Locate, in the data below, the line that contains "assert (HBw : B = (16 * wb)%nat) by done. rewrite" and the line that contains "Proof. unfold be_bytes."; reproduce exactly those two lines and every line between them, nothing more.

Segment Open

Lemma block_80_len len : (S r <= 14 * wb)%nat ->
  take 14 (host_words A (memcpy (memcpy buf r [0x80]) (S r) (replicate (14 * wb - S r) 0)))
    ++ be_words wb 2 len
  = be_words wb 16 ((take r buf ++ [0x80] ++ replicate (14 * wb - S r) 0) ++ len).
Proof.
  intros Hr. assert (HBw : B = (16 * wb)%nat) by done.
  pose proof (length_buf_80 ltac:(lia)) as Hm. apply last_words.
  - rewrite length_memcpy; rewrite ?length_replicate; lia.
  - apply Forall_memcpy; [apply Forall_memcpy; [done|apply byte_80]|apply bytes_0].
  - pose proof (memcpy_memcpy_take buf [0x80] (replicate (14 * wb - S r) 0) r (14 * wb)) as E.
    cbn [length] in E. rewrite Nat.add_1_r in E. apply E; [rewrite length_replicate; lia|lia].
Qed.

Lemma block_zeros_len len :
  take 14 (host_words A (memcpy buf 0 (replicate (14 * wb - 0) 0))) ++ be_words wb 2 len
  = be_words wb 16 (replicate (14 * wb) 0 ++ len).
Proof.
  assert (HBw : B = (16 * wb)%nat) by done. rewrite Nat.sub_0_r. apply last_words.
  - rewrite length_memcpy; rewrite ?length_replicate; lia.
  - apply Forall_memcpy; [done|apply bytes_0].
  - pose proof (take_memcpy buf (replicate (14 * wb) 0) 0 ltac:(lia)) as E.
    rewrite length_replicate in E. exact E.
Qed.

End Blocks.

Lemma length_be_bytes n z : length (be_bytes n z) = n.
Proof. unfold be_bytes. by rewrite length_rev, length_le_bytes. Qed.

Lemma hash_Last_rep ctx msg : ctx_rep ctx msg -> 8 * zlen msg < limit ->
  hash_Last A ctx = final_state msg.
Proof.
  intros R Hl. unfold hash_Last, final_state. rewrite (usedspace_rep _ _ R).
  pose proof B_pos as HB. pose proof (padded_length msg) as Hp.
  cbn zeta in Hp. pose proof (Nat.div_mod_eq (length msg) B) as Hdm.
  pose proof (Nat.mod_upper_bound (length msg) B HB).
  rewrite (hl_len _ _ (cr_count _ _ R)) by (pose proof (zlen_nonneg msg); lia).
  pose proof (cr_length _ _ R) as HL. pose proof (cr_bytes _ _ R) as Hby. rewrite (cr_state _ _ R).
  set (r := (length msg mod B)%nat) in *. set (q := (length msg / B)%nat) in *.
  assert (HBw : B = (16 * wb)%nat) by done. unfold short_block_len in *.
  assert (Hdrop : drop (q * B) (padded msg) = take r (buffer ctx) ++
    0x80 :: replicate (pad_zeros (length msg)) 0 ++ be_bytes (2 * wb) (8 * zlen msg)).
  { unfold padded. rewrite drop_app_le by lia. f_equal. symmetry. apply (cr_buffer _ _ R). }
  assert (Hlen8 := length_be_bytes (2 * wb) (8 * zlen msg)).
  assert (Hltake : length (take r (buffer ctx)) = r) by (rewrite length_take; lia).
  assert (Habs : absorb q (ha_init A) (padded msg) = absorb q (ha_init A) msg)
    by (apply absorb_prefix; lia).
  destruct (Nat.ltb_spec (14 * wb) (S r)); destruct Hp as [Hz Hq];
    rewrite Hq, absorb_add, Habs, Hdrop, Hz; set (len8 := be_bytes _ _) in *; clearbody len8.
  - rewrite replicate_add, block_80_zeros by done.
    rewrite block_zeros_len by (apply bytes_of_byte || (rewrite length_bytes_of, length_be_words; lia)).
    rewrite <- app_assoc, app_comm_cons, (app_assoc _ (_ :: _) (_ ++ len8)). cbn [absorb].
    rewrite (take_app_length' (take r (buffer ctx) ++ _)), (drop_app_length' (take r (buffer ctx) ++ _))
      by (rewrite length_app; cbn [length]; rewrite length_replicate; lia).
    rewrite (take_ge (_ ++ len8)) by (rewrite length_app, length_replicate; lia). done.
  - rewrite block_80_len by done. cbn [absorb].
    rewrite app_comm_cons, (app_assoc _ (_ :: _) len8), (take_ge (_ ++ len8)); [done|].
    rewrite !length_app; cbn [length]; rewrite length_replicate; lia.
Qed.

Lemma absorb_words n : forall st msg, Forall (fun x => 0 <= x < 256 ^ Z.of_nat wb) st ->
  Forall (fun x => 0 <= x < 256 ^ Z.of_nat wb) (absorb n st msg).
Proof. induction n as [|n IH]; intros st msg H; cbn [absorb]; [done|]. apply IH, hl_words. Qed.

Lemma bytes_of_reverse ws : Forall (fun x => 0 <= x < 256 ^ Z.of_nat wb) ws ->
  bytes_of wb (map (ha_reverse A) ws) = concat (map (be_bytes wb) ws).
Proof.
  unfold bytes_of. induction 1 as [|x ws Hx _ IH]; [done|]. cbn [map concat]. rewrite IH. f_equal.
  rewrite <- (Z.mod_small x (256 ^ Z.of_nat wb)) at 1 by done.
  rewrite <- le_val_bytes, hl_reverse by (apply length_le_bytes || apply le_bytes_byte).
  unfold be_val, be_bytes. apply le_bytes_uniq; [by rewrite length_rev, length_le_bytes| |done].
  apply Forall_rev, le_bytes_byte.
Qed.

Lemma hash_Final_rep ctx msg : ctx_rep ctx msg -> 8 * zlen msg < limit ->
  hash_Final A ctx = digest_of msg.
Proof.
  intros R Hl. unfold hash_Final, digest_of. rewrite (hash_Last_rep ctx msg) by done.
  apply bytes_of_reverse, absorb_words, hl_init.
Qed.

(** Any sequence of updates from a fresh context. *)
Lemma hash_stream chunks : Forall (Forall is_byte) chunks -> 8 * zlen (concat chunks) < limit ->
  hash_Final A (fold_left (hash_Update A) chunks (hash_Init A)) = digest_of (concat chunks).
Proof.
  intros Hb Hl.
  assert (G : forall ctx msg, ctx_rep ctx msg -> 8 * zlen (msg ++ concat chunks) < limit ->
    ctx_rep (fold_left (hash_Update A) chunks ctx) (msg ++ concat chunks)).
  { clear Hl. induction Hb as [|d chunks Hd Hb IH]; intros ctx msg R Hl; cbn [fold_left concat] in *.
    - by rewrite app_nil_r.
    - rewrite app_assoc in *. apply IH; [|done]. apply hash_Update_rep; [done|done|].
      rewrite !zlen_app in Hl. pose proof (zlen_nonneg (concat chunks)). lia. }
  apply hash_Final_rep; [|done]. apply (G _ []); [apply hash_Init_rep|done].
Qed.

Lemma hash_Raw_eq data : Forall is_byte data -> 8 * zlen data < limit ->
  hash_Raw A data = digest_of data.
Proof.
  intros Hb Hl. pose proof (hash_stream [data]) as H. cbn [concat] in H. rewrite app_nil_r in H.
  apply H; [by constructor|done].
Qed.

End Correct.
End HashSpec.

Segment Closed

## RESPONSE TO THE TASK:
  assert (HBw : B = (16 * wb)%nat) by done. rewrite Nat.sub_0_r. apply last_words.
  - rewrite length_memcpy; rewrite ?length_replicate; lia.
  - apply Forall_memcpy; [done|apply bytes_0].
  - pose proof (take_memcpy buf (replicate (14 * wb) 0) 0 ltac:(lia)) as E.
    rewrite length_replicate in E. exact E.
Qed.

End Blocks.

Lemma length_be_bytes n z : length (be_bytes n z) = n.
Proof. unfold be_bytes. by rewrite length_rev, length_le_bytes. Qed.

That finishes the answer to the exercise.